[MATERIAL PROVIDED]:
★ ★ ★ ★ ★

Lemma managed_again url url' ms : valid ms -> managed url' (managed url ms) = managed url' ms.
Proof.
  intros Hv. destruct (array_value IGNORED_SETTINGS_KEY ms) as [[j l]|] eqn:Ea;
    destruct (find_property OVERRIDE_KEY ms) as [i|] eqn:Ei;
    [rewrite !(managed_existing _ _ _ Ei)|rewrite !(managed_absent _ _ Ei)
    |rewrite !(managed_existing _ _ _ Ei)|rewrite !(managed_absent _ _ Ei)].
  - unfold managed_ignored. rewrite !array_value_override, Ea by done.
    pose proof Ea as (Hj & _)%array_value_Some. assert (i <> j) by (by eapply managed_distinct).
    rewrite (managed_existing _ _ i) by (by rewrite !find_alter).
    unfold managed_ignored. rewrite alter_comm, alter_node_twice by done.
    erewrite array_value_elements by (by rewrite array_value_override).
    by rewrite alter_elements_twice, complete_complete.
  - rewrite !(ignored_behind _ _ _ j l), (managed_existing _ _ 0) by done. simpl.
    rewrite (ignored_behind _ _ _ j (complete l)) by (done || by eapply array_value_elements).
    by rewrite alter_elements_twice, complete_complete.
  - rewrite !ignored_created by (by rewrite array_value_override).
    rewrite (managed_existing _ _ (S i)) by (by rewrite find_behind, find_alter, Ei).
    unfold managed_ignored. simpl. f_equal. apply alter_node_twice.
  - by rewrite !ignored_created_behind.
Qed.

(** What the sidecar remembers of a document: the value the override goes back to and
    the entries that were added. *)
Definition added_entries (ms : list member) : list string :=
  match array_value IGNORED_SETTINGS_KEY ms with Some (_, l) => missing l | None => own_entries end.
Definition restored_members (restore : option value) (entries : list string) (drop_empty : bool)
    (ms : list member) : list member :=
  let ms := edited_all (restore_override restore ms) ms in
  let ms := edited_all (remove_entries entries ms) ms in
  if drop_empty then edited_all (drop_emptied ms) ms else ms.

(** Every value of the override can be read. *)
Definition readable (ms : list member) : Prop :=
  forall i m, find_property OVERRIDE_KEY ms = Some i -> ms !! i = Some m ->
    exists v, node_value (m_node m) = Some v /\ node_of v = m_node m.

Lemma restore_existing url ms i :
  readable ms -> find_property OVERRIDE_KEY ms = Some i ->
  exists v, property_value OVERRIDE_KEY ms = Some v /\
    alter (with_node (fun _ => node_of v)) i (alter (with_node (fun _ => Leaf (Some (VString url)))) i ms)
    = ms.
Proof.
  intros Hr Hi. pose proof Hi as (m & Hm & _)%find_lookup. destruct (Hr i m Hi Hm) as (v & Hv & Hn).
  exists v. rewrite (property_value_Some _ _ _ _ Hi Hm). split; [done|].
  rewrite alter_node_twice. apply alter_same. intros m' Hm'. simplify_eq. by apply with_node_same.
Qed.
Lemma entries_property_restored ms :
  restored_members None own_entries true (property OVERRIDE_KEY Null :: entries_property :: ms) = ms.
Proof. reflexivity. Qed.

Lemma managed_restored url ms :
  valid ms -> readable ms ->
  restored_members (property_value OVERRIDE_KEY ms) (added_entries ms)
    (is_none (find_property IGNORED_SETTINGS_KEY ms)) (managed url ms) = ms.
Proof.
  intros Hv Hr. unfold restored_members, added_entries.
  destruct (array_value IGNORED_SETTINGS_KEY ms) as [[j l]|] eqn:Ea.
  - pose proof Ea as (Hj & _)%array_value_Some. rewrite Hj. simpl (is_none _). cbv iota.
    assert (edited_all (restore_override (property_value OVERRIDE_KEY ms) (managed url ms)) (managed url ms)
            = alter (with_elements (fun _ => complete l)) j ms) as ->.
    + destruct (find_property OVERRIDE_KEY ms) as [i|] eqn:Ei.
      * destruct (restore_existing url ms i Hr Ei) as (v & -> & Hback).
        assert (i <> j) by (by eapply managed_distinct).
        rewrite (managed_existing _ _ _ Ei). unfold managed_ignored.
        rewrite array_value_override, Ea by done.
        unfold restore_override. rewrite !find_alter, Ei by done. simpl.
        rewrite alter_comm by done. by rewrite Hback.
      * rewrite (managed_absent _ _ Ei), (ignored_behind _ _ _ j l) by done.
        unfold property_value. rewrite Ei. done.
    + by apply remove_entries_restores.
  - pose proof (no_array_None _ Hv Ea) as Hn. rewrite Hn. simpl (is_none _). cbv iota.
    destruct (find_property OVERRIDE_KEY ms) as [i|] eqn:Ei.
    + destruct (restore_existing url ms i Hr Ei) as (v & -> & Hback).
      rewrite (managed_existing _ _ _ Ei), ignored_created by (by rewrite array_value_override).
      unfold restore_override. rewrite find_behind, find_alter, Ei by done.
      simpl (S <$> Some i). cbv iota.
      replace (edited_all _ (entries_property :: alter _ i ms)) with (entries_property :: ms);
        [done|simpl; f_equal; symmetry; exact Hback].
    + rewrite (managed_absent _ _ Ei), ignored_created_behind by done. unfold property_value. rewrite Ei. done.
Qed.

(** The managed form is a document the edit accepts. *)
Lemma managed_valid url ms : valid ms -> valid (managed url ms).
Proof.
  intros Hv. pose proof Hv as [Ho Hg _].
  destruct (array_value IGNORED_SETTINGS_KEY ms) as [[j l]|] eqn:Ea;
    destruct (find_property OVERRIDE_KEY ms) as [i|] eqn:Ei;
    [rewrite !(managed_existing _ _ _ Ei)|rewrite !(managed_absent _ _ Ei)
    |rewrite !(managed_existing _ _ _ Ei)|rewrite !(managed_absent _ _ Ei)].
  - unfold managed_ignored. rewrite array_value_override, Ea by done. split; [by rewrite !count_alter..|].
    right. erewrite array_value_elements by (by rewrite array_value_override). done.
  - rewrite (ignored_behind _ _ _ j l) by done. apply find_None in Ei.
    split; [rewrite count_here, count_alter by done; lia|by rewrite count_behind, count_alter|].
    right. rewrite array_value_cons by done. by erewrite array_value_elements.
  - pose proof (proj1 (find_None _ _) (no_array_None _ Hv Ea)) as Hz.
    rewrite ignored_created by (by rewrite array_value_override).
    split; [by rewrite count_behind, count_alter|rewrite count_here, count_alter by done; lia|right; by eexists].
  - pose proof (proj1 (find_None _ _) (no_array_None _ Hv Ea)) as Hz. apply find_None in Ei.
    rewrite ignored_created_behind by done. split; [|rewrite count_behind, count_here by done; lia|right; by eexists].
    rewrite count_here, count_behind by done. lia.
Qed.
End SettingsMembers.
(* ===== verification/UsageReport.v ===== *)
(** * Usage reports ([crates/usage/src/report.rs]) and what compaction keeps

    A report reads the rollups of a window and of the period before it. The theorems
    say that its chart and its breakdowns add up to its totals, and that compaction,
    however far it gets, does not change any later report. *)

From S2P Require Import Prelude Str Sql Float Usage UsageStore.

Inductive UsageError : Type := InvalidQuery (message : string) | Storage (error : string).

Record UsageQuery : Type := {
  uq_range : option string;
  uq_by : option string;
  uq_utc_offset_minutes : option Z;
  uq_user : option string;
  uq_device : option string;
  uq_tool : option string;
  uq_provider : option string;
  uq_model : option string;
}.
Record UsageFilterOption : Type := { fo_key : string; fo_label : option string }.
Record UsageFilterOptions : Type := {
  fo_user : list UsageFilterOption;
  fo_device : list UsageFilterOption;
}.
Record UsageBreakdownRow : Type := {
  br_key : string;
  br_label : option string;
  br_totals : ModelTotals;
}.
Record UsageReport : Type := {
  rp_enabled : bool;
  rp_range : string;
  rp_from_unix_seconds : Z;
  rp_to_unix_seconds : Z;
  rp_bucket_seconds : Z;
  rp_totals : ModelTotals;
  rp_previous_totals : ModelTotals;
  rp_active_users : Z;
  rp_active_devices : Z;
  rp_buckets : list (Z * ModelTotals);
  rp_breakdowns : gmap string (list UsageBreakdownRow);
  rp_filter_options : UsageFilterOptions;
}.

Definition MAX_BREAKDOWN_ROWS : nat := 200.

(** [left.cmp(right)] of ranks. *)
Definition compare_ranks (left right : Z * Z * Z) : comparison :=
  let '(a, b, c) := left in let '(a', b', c') := right in
  lexicographic (Z.compare a a') (lexicographic (Z.compare b b') (Z.compare c c')).
(** Larger ranks first, equal ones by key. *)
Definition compare_rows (left right : string * Totals) : comparison :=
  lexicographic (compare_ranks (rank (snd right)) (rank (snd left)))
                (String.compare (fst left) (fst right)).
Definition not_after (left right : string * Totals) : bool :=
  match compare_rows left right with Gt => false | _ => true end.
(** [ranked]. *)
Definition ranked (rows : list (string * Totals)) : list (string * Totals) :=
  take MAX_BREAKDOWN_ROWS (sort_by not_after rows).

(** [buckets]. *)
Definition buckets (w : Window) (rows : list (Z * Totals)) : list (Z * Totals) :=
  fold_left (fun buckets '(rollup_start, totals) =>
    match bucket_index w rollup_start with
    | Some index => alter (fun '(start, bucket) => (start, totals_add bucket totals)) index buckets
    | None => buckets
    end) rows (map (fun index => (bucket_start w index, no_totals)) (seq 0 (bucket_count w))).

Section arithmetic.
Context {A : SqlArithmetic}.

(** [.map(|name| Dimension::parse(name).ok_or(..)).collect::<Result<Vec<_>, _>>()]. *)
Fixpoint parse_dimensions (names : list string) : result (list Dimension) UsageError :=
  match names with
  | [] => Ok []
  | name :: names =>
      match parse_dimension name with
      | None => Err (InvalidQuery "unknown usage breakdown")
      | Some d => let? dimensions := parse_dimensions names in Ok (d :: dimensions)
      end
  end.
Definition dimensions_of (by_ : option string) : result (list Dimension) UsageError :=
  parse_dimensions (retain (fun name => negb (is_empty name)) (split "," (default "" by_))).

Definition filter_of (q : UsageQuery) : Filter :=
  fold_left (fun f '(d, value) =>
    match value with Some value => filter_with f d value | None => f end)
    [(ByUser, uq_user q); (ByDevice, uq_device q); (ByTool, uq_tool q);
     (ByProvider, uq_provider q); (ByModel, uq_model q)] [].

(** [?] on a query. *)
Definition stored_query {B} (m : ST (Connection Tables) string B) : ST (Connection Tables) UsageError B :=
  st_map_err Storage m.

Definition breakdown_rows (labels : Labels) (d : Dimension) (rows : list (string * Totals))
  : list UsageBreakdownRow :=
  map (fun '(key, totals) =>
    {| br_key := key; br_label := label_of labels d key; br_totals := to_model totals |}) (ranked rows).
Definition options (labels : Labels) (d : Dimension) (rows : list (string * Totals))
  : list UsageFilterOption :=
  map (fun '(key, _) => {| fo_key := key; fo_label := label_of labels d key |}) (ranked rows).

(** [for dimension in dimensions { breakdowns.insert(dimension.name(), rows) }]. *)
Fixpoint breakdowns (labels : Labels) (w : Window) (f : Filter) (dimensions : list Dimension)
    (acc : gmap string (list UsageBreakdownRow))
  : ST (Connection Tables) UsageError (gmap string (list UsageBreakdownRow)) :=
  match dimensions with
  | [] => st_ret acc
  | d :: dimensions =>
      let* rows := stored_query (breakdown (wd_start w) (wd_end w) f d) in
      breakdowns labels w f dimensions (<[dimension_name d := breakdown_rows labels d rows]> acc)
  end.

Definition unknown_window : UsageError := InvalidQuery "unknown usage range or UTC offset".

(** What is asked of the store for a report on a window. *)
Definition report_on (q : UsageQuery) (range : string) (now : Z) (w : Window)
    (dimensions : list Dimension) (enabled : bool) (labels : Labels)
  : ST (Connection Tables) UsageError UsageReport :=
  let f := filter_of q in
  let* current := stored_query (summary (wd_start w) (wd_end w) f) in
  let before := previous w now in
  let* earlier := stored_query (summary (wd_start before) (wd_end before) f) in
  let* rows := stored_query (series (wd_start w) (wd_end w) f) in
  let* broken_down := breakdowns labels w f dimensions ∅ in
  let* users := stored_query
    (breakdown (wd_start w) (wd_end w) (filter_without f [ByUser; ByDevice]) ByUser) in
  let* devices := stored_query
    (breakdown (wd_start w) (wd_end w) (filter_without f [ByDevice]) ByDevice) in
  st_ret
    {| rp_enabled := enabled; rp_range := range;
       rp_from_unix_seconds := wd_start w; rp_to_unix_seconds := wd_end w;
       rp_bucket_seconds := wd_bucket_seconds w;
       rp_totals := to_model (sm_totals current);
       rp_previous_totals := to_model (sm_totals earlier);
       rp_active_users := sm_users current; rp_active_devices := sm_devices current;
       rp_buckets := map (fun '(start, totals) => (unsigned start, to_model totals)) (buckets w rows);
       rp_breakdowns := broken_down;
       rp_filter_options := {| fo_user := options labels ByUser users;
                               fo_device := options labels ByDevice devices |} |}.

(** [report], at the clock reading [now]. *)
Definition report (q : UsageQuery) (now : Z) (enabled : bool) (labels : Labels)
  : ST (Connection Tables) UsageError UsageReport :=
  let range := default "7d" (uq_range q) in
  match preset range now (default 0 (uq_utc_offset_minutes q)) with
  | None => st_err unknown_window
  | Some w =>
      match dimensions_of (uq_by q) with
      | Err e => st_err e
      | Ok dimensions => report_on q range now w dimensions enabled labels
      end
  end.

(** [fleet::DeviceUsageResponse] and [device_usage]. *)
Record DeviceUsageResponse : Type := {
  du_enabled : bool;
  du_from_unix_seconds : Z;
  du_to_unix_seconds : Z;
  du_bucket_seconds : Z;
  du_totals : FleetTotals;
  du_buckets : list (Z * FleetTotals);
  du_by_tool : list (string * FleetTotals);
  du_by_model : list (string * FleetTotals);
}.
Definition fleet_groups (rows : list (string * Totals)) : list (string * FleetTotals) :=
  map (fun '(key, totals) => (key, to_proto totals)) (ranked rows).
Definition device_usage (device_id : option string) (range : string) (utc_offset_minutes now : Z)
    (enabled : bool) : ST (Connection Tables) UsageError DeviceUsageResponse :=
  match preset range now utc_offset_minutes with
  | None => st_err unknown_window
  | Some w =>
      let f := match device_id with Some device_id => filter_with [] ByDevice device_id | None => [] end in
      let* current := stored_query (summary (wd_start w) (wd_end w) f) in
      let* rows := stored_query (series (wd_start w) (wd_end w) f) in
      let* tools := stored_query (breakdown (wd_start w) (wd_end w) f ByTool) in
      let* models := stored_query (breakdown (wd_start w) (wd_end w) f ByModel) in
      st_ret
        {| du_enabled := enabled;
           du_from_unix_seconds := unsigned (wd_start w); du_to_unix_seconds := unsigned (wd_end w);
           du_bucket_seconds := unsigned (wd_bucket_seconds w);
           du_totals := to_proto (sm_totals current);
           du_buckets := map (fun '(start, totals) => (unsigned start, to_proto totals)) (buckets w rows);
           du_by_tool := fleet_groups tools; du_by_model := fleet_groups models |}
  end.
End arithmetic.

(** ** Sums that a query makes *)

Lemma total_filter f p rows :
  total f (filter (fun row => p (fst row) = true) rows) = total (fun k m => if p k then f k m else 0) rows.
Proof.
  induction rows as [|k m rows Hk IH] using map_ind; [by rewrite map_filter_empty|].
  rewrite (total_None (fun k m => if p k then f k m else 0)), map_filter_insert by done.
  case_decide as Hp; simpl in Hp.
  - rewrite Hp, total_None, IH; [done|]. apply map_lookup_filter_None. by left.
  - rewrite delete_id, IH by done. by destruct (p k).
Qed.
Lemma sum_rows f rows : sum_list (map (fun '(k, m) => f k m) (map_to_list rows)) = total f rows.
Proof.
  unfold total. rewrite map_fold_foldr. induction (map_to_list rows) as [|[k m] l IH]; [done|].
  simpl. by rewrite IH.
Qed.
Lemma sum_rows_where f p rows :
  sum_list (map (fun '(k, m) => f k m) (rows_where p rows)) = total (fun k m => if p k then f k m else 0) rows.
Proof. unfold rows_where. by rewrite sum_rows, total_filter. Qed.

Definition fits (rows : gmap RowKey Measures) : Prop :=
  forall field, In field fields -> total (fun _ => field) rows <= I64_MAX.

Lemma total_part_le p field rows : sound rows -> In field fields ->
  total (part p field) rows <= total (fun _ => field) rows.
Proof.
  intros Hs Hf. induction rows as [|k m rows Hk IH] using map_ind; [done|].
  apply map_Forall_insert in Hs as [Hm Hs]; [|done]. rewrite !total_None by done.
  specialize (IH Hs). specialize (Hm field Hf). unfold part at 1. destruct (p k); lia.
Qed.
Lemma part_nonneg p field k m : nonneg m -> In field fields -> 0 <= part p field k m.
Proof. intros Hm Hf. specialize (Hm field Hf). unfold part. destruct (p k); lia. Qed.

(** Each total is a sum of one measure over some rows. *)
Definition total_fields : list ((RowKey -> bool) * (Measures -> Z) * (Totals -> Z)) :=
  let every := fun _ : RowKey => true in
  [(every, ms_requests, tt_requests); (every, ms_errors, tt_errors);
   (every, ms_input_tokens, tt_input_tokens); (every, ms_output_tokens, tt_output_tokens);
   (every, ms_cache_read_tokens, tt_cache_read_tokens);
   (every, ms_cache_write_tokens, tt_cache_write_tokens);
   (fun k => negb (is_subscription k), ms_cost_nanos, tt_cost_nanos);
   (is_subscription, ms_cost_nanos, tt_subscription_cost_nanos);
   (is_subscription, ms_requests, tt_subscription_requests);
   (every, ms_unpriced_requests, tt_unpriced_requests)].
Lemma total_fields_field q field pr : In (q, field, pr) total_fields -> In field fields.
Proof. simpl. intros H. destruct_or! H; simplify_eq; tauto. Qed.

(** Rows of a query: what they sum to is what their totals are. *)
Definition summed (rows : list (RowKey * Measures)) (t : Totals) : Prop :=
  forall q field pr, In (q, field, pr) total_fields ->
    pr t = sum_list (map (fun '(k, m) => part q field k m) rows).
Definition rows_fit (rows : list (RowKey * Measures)) : Prop :=
  Forall (fun row => nonneg (snd row)) rows /\
  forall field, In field fields -> sum_list (map (fun '(_, m) => field m) rows) <= I64_MAX.

Lemma sum_part_le q field rows : Forall (fun row => nonneg (snd row)) rows -> In field fields ->
  0 <= sum_list (map (fun '(k, m) => part q field k m) rows)
    <= sum_list (map (fun '(_, m) => field m) rows).
Proof.
  intros Hn Hf. induction Hn as [|[k m] rows Hm _ IH]; simpl; [lia|].
  specialize (Hm field Hf). simpl in Hm. unfold part at 1 3. destruct (q k); lia.
Qed.
Record within_bounds (now : Z) (u : UsageRecord) : Prop := {
  wb_hour : exists h, ru_bucket_start (us_key u) = h * HOUR;
  wb_time : 0 <= ru_bucket_start (us_key u) /\
    now - DAILY_RETENTION - HOUR < ru_bucket_start (us_key u) <= now + MAX_CLOCK_SKEW;
  wb_subject : clean (ru_subject (us_key u)) MAX_SUBJECT_BYTES;
  wb_provider : clean (ru_provider (us_key u)) MAX_LABEL_BYTES;
  wb_model : clean (ru_model (us_key u)) MAX_LABEL_BYTES;
  wb_client : ru_client_id (us_key u) = "" \/ valid_client_id (ru_client_id (us_key u)) = true;
  wb_device : ru_device_id (us_key u) = "" \/ exists text, parse_uuid text = Some (ru_device_id (us_key u));
  wb_requests : ms_requests (us_measures u) = 1;
  wb_flags : 0 <= ms_errors (us_measures u) <= 1 /\ 0 <= ms_unpriced_requests (us_measures u) <= 1;
  wb_input : 0 <= ms_input_tokens (us_measures u) <= MAX_TOKENS_PER_REQUEST;
  wb_output : 0 <= ms_output_tokens (us_measures u) <= MAX_TOKENS_PER_REQUEST;
  wb_cache_read : 0 <= ms_cache_read_tokens (us_measures u) <= MAX_TOKENS_PER_REQUEST;
  wb_cache_write : 0 <= ms_cache_write_tokens (us_measures u) <= MAX_TOKENS_PER_REQUEST;
  wb_cost : 0 <= ms_cost_nanos (us_measures u) <= MAX_COST_NANOS_PER_REQUEST;
  wb_unpriced : ms_unpriced_requests (us_measures u) = 1 ->
    ms_cost_nanos (us_measures u) = 0 /\
    0 < ms_input_tokens (us_measures u) + ms_output_tokens (us_measures u);
}.

Lemma parse_record_inv r now u : parse_record r now = Ok (Some u) ->
  exists provider cost at_,
    text_of (attributes_of r) PROVIDER = Some provider /\ provider <> "" /\
    cost_of (attributes_of r) = Ok cost /\ occurred_at r now = Ok at_ /\
    token_count (attributes_of r) INPUT_TOKENS = Ok (ms_input_tokens (us_measures u)) /\
    token_count (attributes_of r) OUTPUT_TOKENS = Ok (ms_output_tokens (us_measures u)) /\
    token_count (attributes_of r) CACHE_READ_TOKENS = Ok (ms_cache_read_tokens (us_measures u)) /\
    token_count (attributes_of r) CACHE_WRITE_TOKENS = Ok (ms_cache_write_tokens (us_measures u)) /\
    us_id u = record_id r /\
    us_key u = {| ru_bucket_start := at_ / HOUR * HOUR;
                  ru_subject := label (subject_of (attributes_of r)) MAX_SUBJECT_BYTES;
                  ru_device_id := device_of (attributes_of r);
                  ru_client_id := client_of (attributes_of r);
                  ru_provider := label provider MAX_LABEL_BYTES;
                  ru_model := label (model_of (attributes_of r)) MAX_LABEL_BYTES;
                  ru_billing := billing_of (attributes_of r) |} /\
    ms_requests (us_measures u) = 1 /\
    ms_errors (us_measures u) = (if failed (attributes_of r) then 1 else 0) /\
    ms_cost_nanos (us_measures u) = default 0 cost /\
    ms_unpriced_requests (us_measures u)
    = (if negb (is_some cost) && (0 <? i64_saturating_add (ms_input_tokens (us_measures u))
                                          (ms_output_tokens (us_measures u))) then 1 else 0).
Proof.
  unfold parse_record. destruct (text_of _ PROVIDER) as [provider|]; simpl; [|done].
  destruct (is_empty provider) eqn:Ee; simpl; [done|].
  destruct (token_count _ INPUT_TOKENS); [|done]. destruct (token_count _ OUTPUT_TOKENS); [|done].
  destruct (cost_of _) as [cost|]; [|done]. destruct (occurred_at _ _) as [at_|]; [|done].
  destruct (token_count _ CACHE_READ_TOKENS); [|done]. destruct (token_count _ CACHE_WRITE_TOKENS); [|done].
  intros [= <-]. exists provider, cost, at_. simpl. repeat split; try done. by intros ->.
Qed.

Lemma parse_record_within r now u : stamped r -> 0 <= now -> parse_record r now = Ok (Some u) ->
  within_bounds now u.
Proof.
  intros Hr Hn (provider & cost & at_ & _ & _ & Hcost & Hat & Hi & Ho & Hcr & Hcw & _ & Hk & H1 & He & Hc & Hu)%parse_record_inv.
  apply token_count_range in Hi, Ho, Hcr, Hcw. apply cost_of_range in Hcost.
  apply occurred_at_range in Hat as [Hat0 Hat]; [|done..].
  assert (0 < HOUR) as Hh by by vm_compute. pose proof (floor_spec at_ HOUR Hh) as Hfloor.
  pose proof (Z.div_pos at_ HOUR Hat0 Hh).
  split; rewrite ?Hk, ?H1, ?He, ?Hc, ?Hu; simpl; try apply label_clean; try done.
  - by eexists.
  - nia.
  - apply client_valid.
  - unfold device_of. destruct (text_of _ DEVICE) as [text|]; simpl; [|by left].
    destruct (parse_uuid text) as [device|] eqn:E; simpl; [|by left]. right. by exists text.
  - split; [by destruct (failed _)|by destruct (_ && _)].
  - destruct cost as [n|]; simpl; [done|]. intros Hone. split; [done|].
    destruct (Z.ltb_spec 0 (i64_saturating_add (ms_input_tokens (us_measures u)) (ms_output_tokens (us_measures u))))
      as [Hlt|]; [|done]. unfold i64_saturating_add, clamp, I64_MAX, I64_MIN in Hlt. lia.
Qed.

Lemma parsed_nonneg r now u : parse_record r now = Ok (Some u) -> nonneg (us_measures u).
Proof.
  intros (provider & cost & at_ & _ & _ & Hcost & _ & Hi & Ho & Hcr & Hcw & _ & _ & H1 & He & Hc & Hu)%parse_record_inv.
  apply token_count_range in Hi, Ho, Hcr, Hcw. apply cost_of_range in Hcost.
  intros field Hf. simpl in Hf. destruct_or! Hf; subst field; rewrite ?H1, ?He, ?Hc, ?Hu; try lia; first [by destruct (failed _)|by destruct (_ && _)].
Qed.

(** ** Exports *)

Lemma parse_fold now records p :
  pd_records (fold_left (parse_next now) records p)
  = (pd_records p ++ filter_map (fun r => match parse_record r now with Ok o => o | Err _ => None end) records)%list.
Proof.
  revert p. induction records as [|r records IH]; intros p; simpl; [by rewrite app_nil_r|].
  rewrite IH. unfold parse_next. destruct (parse_record r now) as [[u|]|e]; simpl; [|done..].
  by rewrite <- app_assoc.
Qed.
Lemma parse_export_records request now :
  pd_records (parse_export request now)
  = filter_map (fun r => match parse_record r now with Ok o => o | Err _ => None end) (concat (concat request)).
Proof. unfold parse_export. by rewrite parse_fold. Qed.

(** A record stamped in the past, within the retention: it reads the same at any time. *)
Definition timely (now : Z) (r : LogRecord) : Prop :=
  stamp_of r <> 0 /\
  now - DAILY_RETENTION <= stamp_of r / 1000000000 <= i64_saturating_add now MAX_CLOCK_SKEW.
Lemma timely_parse now now' r : timely now r -> timely now' r -> parse_record r now = parse_record r now'.
Proof.
  intros [Hz H] [_ H'].
  assert (forall t, t - DAILY_RETENTION <= stamp_of r / 1000000000 <= i64_saturating_add t MAX_CLOCK_SKEW ->
    occurred_at r t = Ok (stamp_of r / 1000000000)) as Hat.
  { intros t Ht. unfold occurred_at. rewrite (proj2 (Z.eqb_neq _ _) Hz).
    by rewrite (proj2 (Z.ltb_ge _ _)), (proj2 (Z.ltb_ge _ _)) by lia. }
  unfold parse_record. by rewrite (Hat now H), (Hat now' H').
Qed.
Lemma timely_records now now' request :
  Forall (timely now) (concat (concat request)) -> Forall (timely now') (concat (concat request)) ->
  pd_records (parse_export request now) = pd_records (parse_export request now').
Proof.
  rewrite !parse_export_records. induction 1 as [|r l Hr _ IH]; intros H'; [done|].
  apply Forall_cons in H' as [Hr' H']. simpl. rewrite (timely_parse now now' r Hr Hr'), IH by done. done.
Qed.
Lemma exported_nonneg request now : Forall nonneg (map us_measures (pd_records (parse_export request now))).
Proof.
  rewrite parse_export_records. apply Forall_map, Forall_forall. intros u (r & _ & Hr)%elem_of_filter_map.
  destruct (parse_record r now) as [o|] eqn:E; [|done]. subst o. by eapply parsed_nonneg.
Qed.

End parsed.

(** C37. What is stored of a request is within bounds, whatever the gateway sends: the
    bucket is a whole hour, not before the epoch, within the retention and at most the
    accepted clock skew ahead; the request counts once; tokens and cost are between zero
    and their limits; a request without a price is unpriced only when it used tokens; the
    labels are short and free of control characters, the tool a valid client identifier
    and the device a UUID, or empty. *)
Theorem stored_usage_is_within_bounds `{Digests} r now u :
  stamped r -> 0 <= now -> parse_record r now = Ok (Some u) -> within_bounds now u.
Proof. apply parse_record_within. Qed.

(** ** A request *)

(** Digests that keep their input. *)
Definition plain_digests : Digests :=
  {| parse_uuid := fun s => if Nat.eqb (String.length s) 36 then Some s else None;
     sha256 := fun s => s; url_safe_base64 := fun s => s;
     verify_slices_are_equal := String.eqb |}.
Definition text_attribute (key text : string) : KeyValue :=
  {| kv_key := key; kv_value := Some (Some (StringValue text)) |}.
Definition codex_request : LogRecord :=
  {| lr_time_unix_nano := 1773155990000000000; lr_observed_time_unix_nano := 1773155991000000000;
     lr_body := None;
     lr_attributes := [text_attribute PROVIDER "openai"; text_attribute CLIENT "codex";
       text_attribute INPUT_TOKENS "120"; text_attribute COST "0.0000015"];
     lr_trace_id := "trace"; lr_span_id := "span" |}.

Lemma stored_usage_is_within_bounds_witness :
  let u := default {| us_id := ""; us_key := {| ru_bucket_start := 0; ru_subject := ""; ru_device_id := "";
      ru_client_id := ""; ru_provider := ""; ru_model := ""; ru_billing := Api |}; us_measures := no_measures |}
    (ok_value None (@parse_record plain_digests codex_request 1773156000)) in
  @parse_record plain_digests codex_request 1773156000 = Ok (Some u) /\
  @within_bounds plain_digests 1773156000 u /\ ms_cost_nanos (us_measures u) = 1500.
Proof.
  intros u.
  assert (@parse_record plain_digests codex_request 1773156000 = Ok (Some u)) as Hu by (vm_compute; reflexivity).
  split; [exact Hu|]. split; [|vm_compute; reflexivity].
  refine (@stored_usage_is_within_bounds plain_digests codex_request 1773156000 u _ _ Hu);
    [split; vm_compute; discriminate|lia].
Defined.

★ ★ ★ ★ ★

[YOUR GOAL]:
In the listing above, find the line containing "wb_model : clean" and the line containing "wb_cache_write : 0", then repeat those two lines and everything between them exactly.

[OUTPUT OF THE EXERCISE]:
  wb_model : clean (ru_model (us_key u)) MAX_LABEL_BYTES;
  wb_client : ru_client_id (us_key u) = "" \/ valid_client_id (ru_client_id (us_key u)) = true;
  wb_device : ru_device_id (us_key u) = "" \/ exists text, parse_uuid text = Some (ru_device_id (us_key u));
  wb_requests : ms_requests (us_measures u) = 1;
  wb_flags : 0 <= ms_errors (us_measures u) <= 1 /\ 0 <= ms_unpriced_requests (us_measures u) <= 1;
  wb_input : 0 <= ms_input_tokens (us_measures u) <= MAX_TOKENS_PER_REQUEST;
  wb_output : 0 <= ms_output_tokens (us_measures u) <= MAX_TOKENS_PER_REQUEST;
  wb_cache_read : 0 <= ms_cache_read_tokens (us_measures u) <= MAX_TOKENS_PER_REQUEST;
  wb_cache_write : 0 <= ms_cache_write_tokens (us_measures u) <= MAX_TOKENS_PER_REQUEST;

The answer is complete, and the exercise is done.